(** C6: one pass of the scheduler is correct.  From a run queue whose weights add up, it always
    returns (no panic, and the search for a task ends); the weights add up again and the running
    task is in no queue; no task is lost: each one runs, is queued, was handed back because it
    has finished, or went to sleep or stopped.  The CPU idles only when nothing is queued; a
    task that keeps the CPU has budget left, and one that gets it is eligible, has not finished,
    and no eligible task has an earlier deadline. *)
Theorem schedule_correct (freq : Z) (w : world) (q : RunQueue) (now : Z) (woken : bool) (cpu : Z) (Hinv : rq_inv w q) :
  exists sw q' w' drops, rq_schedule freq q w now woken cpu = Return (sw, q', w', drops) /\ rq_inv w' q' /\
    (rt_id <$> members q') ++ (rt_id <$> drops) ++ gone w q woken ≡ₚ rt_id <$> members q /\
    Forall (fun t => is_finished (w_state w (rt_id t)) = true \/
                     running_task q = Some t /\ w_state w (rt_id t) ∉ [Running; Woken; PendingSleep; PendingStop]) drops /\
    clk (v_clock q) <= clk (v_clock q') /\
    match running_task q' with
    | Some t => w_state w' (rt_id t) = Running /\ rightly_chosen w q q' t /\
        sw = if bool_decide (option_map rt_id (running_task q) = Some (rt_id t)) then NoSwitch else SwitchTo (rt_id t)
    | None => sw = SwitchIdle /\ queued q' = []
    end.
Proof.
  rewrite rq_schedule_choose. destruct (choose_spec freq q w now woken cpu Hinv) as (next & q' & w' & drops & -> & C1 & C2 & C3 & C4 & C5 & C6).
  cbn [obind]. destruct next as [t|].
  - unfold about_to_execute. eexists _, _, _, drops. split; [reflexivity|]. cbn [running_task with_running].
    split_and!; try done.
    + unfold rq_inv. cbn [running_task with_running option_list]. apply (accounts_world w'); [done|done|].
      eapply (accounts_same _ q'), (accounts_replace _ _ t); try done.
      pose proof (acc_range _ _ _ C1) as Hr. by apply Forall_cons in Hr as [Hr _].
    + simpl. unfold upd. by rewrite Z.eqb_refl.
  - exists SwitchIdle, q', w', drops. split; [done|]. unfold rq_inv, members. rewrite C5. by split_and!.
Qed.
End Picking.

(** ** Reachable run queues *)

Section Reachable.
Context `{BinaryHeapLaws RunnableTask} (freq : Z).

(** What happens to a CPU's run queue: work arrives (a task whose scheduler data is in its
    Work), a yield is requested, the scheduler runs; between these the other CPUs
    may change any task's state. *)
Inductive rq_step : RunQueue * world -> RunQueue * world -> Prop :=
| StepAdd q w id sd q' w' :
    w_data w id = Some sd ->
    total_weight q + weight (with_priority sd (w_prio w id)) < 2 ^ 64 ->
    add_work q w id = Return (q', w') -> rq_step (q, w) (q', w')
| StepYield q w : rq_step (q, w) (request_yield q, w)
| StepSchedule q w now woken cpu sw q' w' drops :
    rq_schedule freq q w now woken cpu = Return (sw, q', w', drops) -> rq_step (q, w) (q', foldl rt_drop w' drops)
| StepOthers q w f : rq_step (q, w) (q, mkWorld f (w_prio w) (w_data w)).

Lemma foldl_drop_prio drops w : w_prio (foldl rt_drop w drops) = w_prio w.
Proof. revert w. induction drops as [|t l IH]; intros w; simpl; [done|]. by rewrite IH. Qed.

Lemma foldl_drop_data drops w i : i ∉ rt_id <$> drops -> w_data (foldl rt_drop w drops) i = w_data w i.
Proof.
  revert w. induction drops as [|t l IH]; intros w Hi; simpl; [done|]. apply not_elem_of_cons in Hi as [Hi Hl]. rewrite IH by done.
  simpl. unfold upd. by destruct (Z.eqb_spec i (rt_id t)).
Qed.

Lemma foldl_drop_state drops w id s : w_data (foldl rt_drop (set_task_state w id s) drops) = w_data (foldl rt_drop w drops).
Proof. revert w. induction drops as [|t l IH]; intros w; [done|]. cbn [foldl]. exact (IH (rt_drop w t)). Qed.

(** The tasks handed back are dropped once the queue is released. *)
Lemma accounts_drops w q l drops r ids : accounts w q l -> (rt_id <$> l ++ queued q) ++ (rt_id <$> drops) ++ r ≡ₚ ids -> NoDup ids ->
  accounts (foldl rt_drop w drops) q l.
Proof.
  intros Ha Hp Hn. rewrite <- Hp in Hn. apply NoDup_app in Hn as (_ & Hn & _). apply (accounts_world w); [apply foldl_drop_prio| |done].
  intros t Ht. apply foldl_drop_data. intros Hd. apply (Hn (rt_id t)); [by apply list_elem_of_fmap_2|]. by apply elem_of_app; left.
Qed.

Lemma rq_step_inv s s' : rq_step s s' -> rq_inv (snd s) (fst s) -> rq_inv (snd s') (fst s').
Proof.
  destruct 1 as [q w id sd q' w' Hd Hs Hadd|q w|q w now woken cpu sw q' w' drops Hsch|q w f]; simpl; intros Hinv.
  - destruct (add_work_spec w q id (option_list (running_task q)) sd Hinv Hd Hs) as (q1 & w1 & E & Ha & _ & _ & _ & _ & _ & Hr & _).
    rewrite Hadd in E. injection E as <- <-. unfold rq_inv. by rewrite Hr.
  - by apply (accounts_same _ q).
  - destruct (choose_spec freq q w now woken cpu Hinv) as (next & q1 & w1 & d1 & Hc & C1 & C2 & _ & _ & C5 & _).
    pose proof (accounts_drops _ _ _ _ _ _ C1 C2 (acc_nodup _ _ _ Hinv)) as Ha.
    rewrite rq_schedule_choose, Hc in Hsch. cbn [obind] in Hsch.
    destruct next as [t|]; [|injection Hsch as <- <- <- <-; unfold rq_inv; by rewrite C5].
    injection Hsch as <- <- <- <-. unfold rq_inv. cbn [running_task with_running option_list].
    apply (accounts_world (foldl rt_drop w1 d1)); [by rewrite !foldl_drop_prio|intros u _; by rewrite foldl_drop_state|].
    eapply (accounts_same _ q1), (accounts_replace _ _ t); try done.
    pose proof (acc_range _ _ _ C1) as Hr. by apply Forall_cons in Hr as [Hr _].
  - by apply (accounts_world w).
Qed.

(** C13: the documented invariants of RunQueue hold in every state a CPU's queue can get into
    from the empty one: the total weight is the sum of the weights of the queued tasks and the
    running task, without overflow; no task is twice in the queues and the running task is in
    neither; and what waits in the eligible heap is eligible. *)
Theorem runqueue_invariant (w0 : world) (q : RunQueue) (w : world)
  (Hreach : rtc rq_step (runqueue_new, w0) (q, w)) :
  total_weight q = wsum (members q) /\ total_weight q < 2 ^ 64 /\ NoDup (rt_id <$> members q) /\
  Forall (elig (v_clock q)) (eligible q).
Proof.
  assert (rq_inv w0 runqueue_new) as Hinit.
  { split; simpl; try done; constructor. }
  assert (rq_inv w q) as [I1 I2 I3 I4 I5 I6 I7 I8]; [|done].
  change (rq_inv (snd (q, w)) (fst (q, w))). remember (q, w) as s eqn:Es. clear Es.
  change (rq_inv (snd (runqueue_new, w0)) (fst (runqueue_new, w0))) in Hinit. induction Hreach as [|s1 s2 s3 Hst _ IH]; [done|].
  apply IH. by eapply rq_step_inv.
Qed.
End Reachable.

Definition demo_world : world := mkWorld (fun i => if i =? 2 then Running else if i =? 3 then Finished else Runnable) (fun _ => 0) (fun i => if i <? 2 then Some (sched_data_new 0) else None).
Definition demo_task (id e d : Z) : RunnableTask := mkRT id (mkSD 0 e d (Some 0) None None 0 [] 0).
(** Task 2 runs and its slice is over; 3 has finished; 4 may run, 5 must wait. *)
Definition demo_queue : RunQueue :=
  mkRQ 4096 false [demo_task 5 (2 ^ 100) (2 ^ 101)] [demo_task 4 0 50; demo_task 3 0 10] (Some (demo_task 2 0 20)) (mkVClock (Some 0) 0).

Lemma demo_queue_inv : rq_inv demo_world demo_queue.
Proof.
  split.
  - reflexivity.
  - reflexivity.
  - apply (bool_decide_unpack _). reflexivity.
  - repeat (apply Forall_cons; split; [reflexivity|]). apply Forall_nil. done.
  - repeat (apply Forall_cons; split; [unfold in_range; simpl; lia|]). apply Forall_nil. done.
  - repeat (apply Forall_cons; split; [reflexivity|]). apply Forall_nil. done.
  - simpl. lia.
  - repeat (apply Forall_cons; split; [reflexivity|]). apply Forall_nil. done.
Qed.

What the exercise asks: Go through the material above and output exactly the lines from the one containing "from the empty" through the one containing "neither; and what".

Task output:
    from the empty one: the total weight is the sum of the weights of the queued tasks and the
    running task, without overflow; no task is twice in the queues and the running task is in
    neither; and what waits in the eligible heap is eligible. *)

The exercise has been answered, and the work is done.